“It has gotten so ridiculous that a provider locked into the 3rd party payment system cannot even tell his patient what his services will cost over the phone.” —Utah Association of Health Underwriters
Back in the first part of the 20th Century, there was a great deal of concern over lack of access to adequate health care. There were particular problems with high cost events, such as serious illness or injury. The solution was health insurance, which began as catastrophic insurance for most people. But scope creep, helped along by continual clamor for increasing coverage, gradually expanded coverage and cost.
As more people obtained more coverage, medical costs climbed to the point of concern. The solution was to work to contain costs through managed care systems. But this has turned out to only exacerbate the problems it intended to solve.
Managed health care did effect some efficiencies, but it went wrong because it cut the major cost containment and quality control factor out of the loop: the consumer. Patients are now simply medical products rather than health care consumers. They are denied real cost information. The costs paid by consumers have no direct connection to the amount and quality of the services consumed. This has distorted the health care market, causing both providers and patients to act irresponsibly and inefficiently.
The UAHW argues in this position paper that THE ONLY way to reduce health care cost inflation is to restore Consumerism to the health care industry. Consumerism exists when buyers have a broad variety of choices, “accurate price information,” and the ability “to evaluate the product or service so they know if it fulfills their needs or desires.”
In Utah today, there is a very broad selection of health insurance plans available. But pricing information and knowledge of provider outcomes are guarded as “corporate top-secret[s].”
When the doctor came into my Dad’s hospital room and told him he absolutely needed a pacemaker/defibrillator installed, we had no idea how much it would cost, how beneficial it would be, or what kind of track record this doctor had. It took many months after the surgery and combing through hoards of billings from numerous different sources to get any kind of idea what this thing cost. Dad now says that knowing what he knows today, he would have refused the procedure. But a lot of people made a good chunk of change from it, mostly at taxpayer expense.
I have had my car at the mechanic and had the mechanic suggest a procedure that was not initially agreed to. And then I have been able to quickly find out from competitors what they would charge for the procedure and get their opinion on its necessity. While it is possible to get a second medical opinion (usually by waiting for weeks for an appointment), just try going out and getting a competing cost estimate on a prescribed procedure.
I agree with the UAHU when it says, “We have to give consumers the tools to behave rationally in the market. Those changes will release the market forces that will ultimately tame the ridiculous cost spiral which is causing our national health care expense crisis.”
Before you go whining about underserving the poor among us, nobody is suggesting any such thing. Those that are unable to afford care should be able to get the care they actually need. There are ways to address these needs as well that require taxpayer funds, but can still be made more efficien than at present.

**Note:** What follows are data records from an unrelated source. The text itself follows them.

(** * hack/check-trivy.py: the ignore-list check against the Debian tracker

    A shallow embedding of [hack/check-trivy.py] and the properties of its
    specification.  The script reads the identifiers of a [.trivyignore]
    file, downloads the JSON export of the Debian security tracker and
    exits with a failure status when an ignored identifier is resolved for
    the distribution given on the command line, or when an ignored
    identifier could not be confirmed in the export.

    Python values are modelled as they are at run time: a [str] is its
    sequence of code points, the result of [json.loads] is a tree of
    dictionaries, lists and scalars, a dictionary is the list of its items
    in insertion order.  The script's statements run in a state and
    exception monad whose state holds the two variables the main block
    mutates ([ignored_cves], [resolved]) and the trace of the calls that
    reach the outside world.

    The model starts where the main block has parsed its command line and
    set up its logger.  The file is given as the lines its iteration
    yields, the response as its status code and the value [json.loads]
    makes of its body. *)

From Stdlib Require Import List ZArith NArith String Ascii Bool Lia.
From Stdlib Require Import Permutation.
Import ListNotations.

Set Implicit Arguments.
Set Warnings "-register-all".

(** ** Python strings *)

Module PyStr.

(** A [str] is a sequence of Unicode code points. *)
Definition pystr := list N.

(** A literal of the source text. *)
Definition lit (s : string) : pystr :=
  map N_of_ascii (list_ascii_of_string s).

Fixpoint eqb (s t : pystr) : bool :=
  match s, t with
  | [], [] => true
  | c :: s', d :: t' => N.eqb c d && eqb s' t'
  | _, _ => false
  end.

(** [x in l] for a list of strings. *)
Definition mem (x : pystr) (l : list pystr) : bool := existsb (eqb x) l.

(** [s.startswith(p)]. *)
Fixpoint startswith (p s : pystr) : bool :=
  match p, s with
  | [], _ => true
  | c :: p', d :: s' => N.eqb c d && startswith p' s'
  | _ :: _, [] => false
  end.

(** [p in s] for two strings: [p] occurs in [s] as a substring. *)
Fixpoint substring (p s : pystr) : bool :=
  startswith p s ||
  match s with
  | [] => false
  | _ :: s' => substring p s'
  end.

(** [str.isspace] on one code point: the characters [str.strip()] removes
    when it is called without argument. *)
Definition isspace (c : N) : bool :=
  (((9 <=? c) && (c <=? 13)) || ((28 <=? c) && (c <=? 32))
   || (c =? 133) || (c =? 160) || (c =? 5760)
   || ((8192 <=? c) && (c <=? 8202))
   || (c =? 8232) || (c =? 8233) || (c =? 8239) || (c =? 8287)
   || (c =? 12288))%N.

Fixpoint lstrip (s : pystr) : pystr :=
  match s with
  | c :: s' => if isspace c then lstrip s' else s
  | [] => []
  end.

Definition rstrip (s : pystr) : pystr := rev (lstrip (rev s)).

(** [s.strip()]. *)
Definition strip (s : pystr) : pystr := rstrip (lstrip s).

(** [l.remove(x)]: the first item equal to [x] is deleted.  Python raises
    [ValueError] when there is none; the script calls it only under the
    test [x in l]. *)
Fixpoint remove (x : pystr) (l : list pystr) : list pystr :=
  match l with
  | [] => []
  | y :: l' => if eqb x y then l' else y :: remove x l'
  end.

End PyStr.

Import PyStr.

(** ** Python objects

    What [json.loads] returns: [None], a [bool], a number, a [str], a
    [list] or a [dict] whose keys are strings.  A [dict] is the list of its
    items in insertion order.  The script never looks inside a number, so a
    float is kept as the text of its literal. *)

Inductive pyobj : Type :=
| PNone
| PBool (b : bool)
| PInt (z : Z)
| PFloat (literal : pystr)
| PStr (s : pystr)
| PList (l : list pyobj)
| PDict (items : list (pystr * pyobj)).

(** The exceptions the script can meet.  [SystemExit] is what [sys.exit]
    raises; [OSError] stands for every failure of [open] or of reading the
    file, [RequestException] for a failure of [requests.get] itself. *)
Inductive exn : Type :=
| KeyError
| TypeError
| AttributeError
| OSError
| RequestException
| JSONDecodeError
| SystemExit (code : Z).

Inductive res (A : Type) : Type :=
| Ok (a : A)
| Raise (e : exn).

Arguments Ok {A} a.
Arguments Raise {A} e.

Module Py.

Fixpoint dict_get (items : list (pystr * pyobj)) (k : pystr) : option pyobj :=
  match items with
  | [] => None
  | (k', v) :: items' => if PyStr.eqb k k' then Some v else dict_get items' k
  end.

(** [o.keys()]: only a [dict] has the attribute. *)
Definition keys (o : pyobj) : res (list pystr) :=
  match o with
  | PDict items => Ok (map fst items)
  | _ => Raise AttributeError
  end.

(** [o[k]] for a string [k]: a [dict] is looked up, a [list] and a [str]
    refuse a string index, the other values are not subscriptable. *)
Definition getitem (o : pyobj) (k : pystr) : res pyobj :=
  match o with
  | PDict items =>
      match dict_get items k with
      | Some v => Ok v
      | None => Raise KeyError
      end
  | _ => Raise TypeError
  end.

(** [o == s] for a string [s]. *)
Definition eq_str (o : pyobj) (s : pystr) : bool :=
  match o with
  | PStr t => PyStr.eqb t s
  | _ => false
  end.

(** [k in o] for a string [k]: a key of a [dict], an item of a [list], a
    substring of a [str]; the other values are not iterable. *)
Definition contains (o : pyobj) (k : pystr) : res bool :=
  match o with
  | PDict items => Ok (existsb (fun kv => PyStr.eqb k (fst kv)) items)
  | PList l => Ok (existsb (fun x => eq_str x k) l)
  | PStr s => Ok (substring k s)
  | _ => Raise TypeError
  end.

(** [o is None]. *)
Definition is_None (o : pyobj) : bool :=
  match o with
  | PNone => true
  | _ => false
  end.

(** Sequencing of expressions that may raise. *)
Definition bind {A B} (r : res A) (f : A -> res B) : res B :=
  match r with
  | Ok a => f a
  | Raise e => Raise e
  end.

End Py.

(** ** The outside world and the trace of a run *)

(** The module [logging]: the four levels the script uses and their
    numbers. *)
Inductive level : Type := DEBUG | INFO | WARNING | ERROR.

Definition levelno (lv : level) : Z :=
  match lv with
  | DEBUG => 10
  | INFO => 20
  | WARNING => 30
  | ERROR => 40
  end.

(** An argument of [str.format]: the script formats strings and, in its
    last message, the list [ignored_cves]. *)
Inductive fmt_arg : Type :=
| AStr (s : pystr)
| AList (l : list pystr).

(** A call to the outside: [open], [requests.get], [print] and the methods
    of the logger.  A message is kept as its template and the arguments of
    [format]; the time stamp the formatter adds is not part of the model. *)
Inductive event : Type :=
| Open (path : pystr)
| HttpGet (url : pystr)
| Print (template : string) (args : list fmt_arg)
| LogCall (lv : level) (template : string) (args : list fmt_arg).

(** The answer to [requests.get]: the status code and what [json.loads]
    makes of the body ([None] when the body is not JSON). *)
Record response : Type := {
  status_code : Z;
  content : option pyobj
}.

(** The file system and the network of one run: the lines a path yields
    when it is opened and iterated ([None] when that raises), and the
    response of a URL ([None] when the request raises). *)
Record world : Type := {
  open_file : pystr -> option (list pystr);
  requests_get : pystr -> option response
}.

(** The parsed command line: [--trivy-ignore] and [--distribution]. *)
Record args : Type := {
  trivy_ignore : pystr;
  distribution : pystr
}.

(** The variables the main block mutates, and the trace so far. *)
Record state : Type := {
  ignored_cves : list pystr;
  resolved : bool;
  trace : list event
}.

(** ** Statements: state and exceptions *)

Definition M (A : Type) : Type := state -> res A * state.

Definition ret {A} (a : A) : M A := fun s => (Ok a, s).

Definition bind {A B} (m : M A) (f : A -> M B) : M B :=
  fun s =>
    match m s with
    | (Ok a, s') => f a s'
    | (Raise e, s') => (Raise e, s')
    end.

Definition raise {A} (e : exn) : M A := fun s => (Raise e, s).

(** An expression evaluated inside a statement. *)
Definition eval {A} (r : res A) : M A := fun s => (r, s).

Definition emit (e : event) : M unit :=
  fun s => (Ok tt, {| ignored_cves := ignored_cves s;
                      resolved := resolved s;
                      trace := trace s ++ [e] |}).

Definition set_resolved (b : bool) : M unit :=
  fun s => (Ok tt, {| ignored_cves := ignored_cves s;
                      resolved := b;
                      trace := trace s |}).

Definition set_ignored_cves (l : list pystr) : M unit :=
  fun s => (Ok tt, {| ignored_cves := l;
                      resolved := resolved s;
                      trace := trace s |}).

Definition get_resolved : M bool := fun s => (Ok (resolved s), s).

Definition get_ignored_cves : M (list pystr) :=
  fun s => (Ok (ignored_cves s), s).

(** [try: body except KeyError: handler]. *)
Definition try_except_KeyError (body handler : M unit) : M unit :=
  fun s =>
    match body s with
    | (Raise KeyError, s') => handler s'
    | r => r
    end.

The UAHU doesn’t take the silly position that broad Consumerism can be imposed in one fell swoop. Rather, they suggest implementing it “one procedure at a time,” excluding the handful of procedures that “do not lend themselves to Consumerism.” When Consumerism is in place, insurance companies will return to “being financial institutions rather being intermediaries between doctors and patients,” and government intervention will not be minimized.
The association admits that the road to consumerizing the health care market won’t be easy. But they argue that since it is the only way to actually contain costs while increasing quality, it is the only rational way to go. Their plan for accomplishing this goal can be found here.
This is not nearly as radical as it may seem. “Consumerism,” contends the UAHU “is actually the natural state of health care commerce.” Today the market is performing poorly because it is in an unnatural state. Also, there is already a good track record for Consumerism in health care in certain market segments. We just need to follow the existing successful examples.